Current Role at Synaptics
Elkin Garcia serves as the Principal Firmware Systems Architect at Synaptics Incorporated. He has held this position since 2014, contributing to the company's initiatives in the San Francisco Bay Area. His role involves overseeing the design and development of firmware systems, with a focus on performance and energy optimization.
Educational Background
Elkin Garcia completed his Bachelor’s Degree in Electrical Engineering at Pontificia Universidad Javeriana from 1998 to 2003. He then pursued a Master’s Degree in Electrical and Computer Engineering at Universidad de Los Andes from 2004 to 2006. Furthering his education, he obtained a Doctor of Philosophy (Ph.D.) in Electrical and Computer Engineering from the University of Delaware, studying there from 2009 to 2014.
Previous Work Experience
Prior to his current role, Elkin Garcia gained diverse experience in various positions.

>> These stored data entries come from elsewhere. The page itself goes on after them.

Lemma safe_read_chunk cell evidence_id offset max_bytes cursor m :
  on_object store evidence_id cursor → cu_offset cursor = offset →
  safe store t (λ m' a, m' = m ∧ match a with
    | Ok res => serves base64 store evidence_id offset max_bytes res
    | Err _ => True end) m (read_chunk base64 cell evidence_id offset max_bytes cursor).
Proof.
  intros Hon <-. unfold read_chunk. apply safe_bind, safe_perform; [done|]. intros works _.
  apply safe_try. destruct (_ && _) eqn:Hsize; [|done]. cbn [require mret prog_ret safe].
  clear Hsize. unfold on_object, serves in *.
  destruct (store (cu_digest cursor)) as [media body] eqn:Hstore.
  destruct Hon as (Hd & Hmedia & Htotal & Hlt & Hbody). rewrite Hmedia, Htotal, Hbody.
  destruct (chunk_of_body max_bytes (cu_offset cursor) body) as (-> & Hchunk & ->).
  set (size := N.min max_bytes (len body - cu_offset cursor)) in *. apply safe_try.
  set (final := PR_EvidenceChunk _ _ _ _ _ _ _).
  assert (∃ d, evidence_digest evidence_id = Some d ∧ (let '(media_type, body) := store d in
    let chunk := take (N.to_nat max_bytes) (drop (N.to_nat (cu_offset cursor)) body) in
    cu_offset cursor < len body ∧ final = PR_EvidenceChunk evidence_id media_type (len body)
      (cu_offset cursor) (base64 chunk) (Some d) (cu_offset cursor + len chunk =? len body))) as Hfinal.
  { exists (cu_digest cursor). rewrite Hstore. split; [done|]. cbn zeta. by rewrite Hchunk. }
  destruct (N.eqb_spec (cu_offset cursor + size) (len body)) as [|Hne].
  - apply safe_bind, safe_perform; [done|]. intros [] _; [|done]. apply safe_try.
    cbn [require mret prog_ret safe]. by destruct (_ =? 0).
  - apply safe_bind, safe_perform; [|by intros [] _]. unfold permitted, on_object.
    cbn [cu_digest cu_media_type cu_total_size cu_offset cu_body]. rewrite Hstore.
    split_and!; [done..| |done]. lia.
Qed.

(** What a finished evidence request may have returned *)
Definition disclosed (lease_id : Uuid) (evidence_id : string) (offset max_bytes : N) (m : Watch)
    (a : result PeerError PeerResult) : Prop :=
  match a with
  | Ok res => serves base64 store evidence_id offset max_bytes res ∧
      ∃ b, (b, lease_id) ∈ wt_bindings m ∧ evidence_id ∈ bd_allowed_evidence b
  | Err _ => True
  end.

Lemma safe_read_evidence lease evidence_id offset max_bytes m :
  safe store t (disclosed (pl_lease_id lease) evidence_id offset max_bytes) m
    (read_evidence_chunk base64 uuid_text lease connection_id evidence_id offset max_bytes).
Proof.
  unfold read_evidence_chunk. apply safe_bind, safe_perform; [done|]. intros [b|] _; [|done].
  apply safe_try. cbn [require_some mret prog_ret safe]. apply safe_try.
  destruct (_ && _) eqn:Hallowed; [|done]. cbn [require mret prog_ret safe].
  apply andb_true_iff in Hallowed as [_ Hid%bool_decide_eq_true].
  apply safe_bind, safe_perform; [done|]. intros cells _. apply safe_try.
  destruct (cp_started _); [done|]. cbn [require negb mret prog_ret safe]. apply safe_try.
  destruct (evidence_digest evidence_id) as [digest|] eqn:Hd; [|done].
  cbn [require_some mret prog_ret safe]. apply safe_try.
  eapply safe_mono; [by apply safe_resume_cursor|]. intros m1 [cursor|] [-> Hcursor]; [|done].
  destruct Hcursor. eapply safe_mono; [by apply safe_read_chunk|].
  intros m2 [res|] [-> Hres]; [|done]. split; [done|]. exists b. split; [by left|done].
Qed.

Lemma safe_abortable {A} (Q : Watch → result PeerError A → Prop) c m (p : PeerM A) :
  safe store t Q m p → (∀ m e, Q m (Err e)) → safe store t Q m (abortable c p).
Proof.
  intros Hp HE. revert m Hp. induction p as [a|R e k IH]; intros m; [done|]. intros [He Hk].
  split; [done|]. intros [[]| |] _; [|apply HE..]. cbn. split; [done|]. intros a Ha. by apply IH, Hk.
Qed.

Lemma safe_evidence_chunk lease evidence_id offset max_bytes c m :
  safe store t (disclosed (pl_lease_id lease) evidence_id offset max_bytes) m
    (evidence_chunk base64 uuid_text lease connection_id evidence_id offset max_bytes c).
Proof.
  unfold evidence_chunk, with_gate. apply safe_try.
  eapply safe_mono; [apply harmless_safe, harmless_ensure_active|]. intros m1 [[]|] _; [|done].
  apply safe_try. eapply safe_mono; [apply harmless_safe, harmless_lock|]. intros m2 [gate|] _; [|done].
  apply safe_bind. eapply safe_mono; [apply safe_abortable; [apply safe_read_evidence|done]|].
  intros m3 a Ha. split; [done|]. by intros [] _.
Qed.

(** What an evidence request promises of its result *)
Definition justified (m : Watch) (res : PeerResult) : Prop :=
  match pr_operation r with
  | PO_EvidenceRead _ evidence_id offset max_bytes =>
      ∃ lease, carries lease ∧
        disclosed (pl_lease_id lease) evidence_id offset max_bytes m (Ok res)
  | _ => True
  end.
Definition reads_evidence : bool :=
  match pr_operation r with PO_EvidenceRead _ _ _ _ => true | _ => false end.
Definition answered (m : Watch) (a : result PeerError PeerResult) : Prop :=
  match a with Ok res => justified m res | Err _ => True end.

Lemma safe_unrelated m p : reads_evidence = false → safe store t done m p → safe store t answered m p.
Proof.
  intros Hr Hp. eapply safe_mono; [exact Hp|]. intros ? [] _; [|done].
  unfold answered, justified, reads_evidence in *. by destruct (pr_operation r).
Qed.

He worked as a Graduate Intern in Parallel Systems at Intel Corporation for three months in 2014. He also held an Intern Software Engineer position at Intel Corporation from 2011 to 2012. Additionally, he served as a Research Assistant at the University of Delaware from 2008 to 2014, and worked as an Instructor at Universidad de Los Andes from 2004 to 2008.
Teaching Experience
Elkin Garcia has a background in academia, having served as an Instructor at Universidad de Los Andes from 2004 to 2008. He also held positions as an Adjunct Professor at Pontificia Universidad Javeriana from 2003 to 2006 and as a Teaching Assistant from 2000 to 2002. His teaching experience spans various aspects of electrical engineering and computer science.
Areas of Expertise
Elkin Garcia possesses expertise in several technical areas, including parallel computing and machine learning. He has extensive experience in scalability and numerical algorithms, focusing on the design and development of concurrent algorithms. His specialization includes multi-threaded languages, signal processing, and compilers, emphasizing performance and energy optimizations.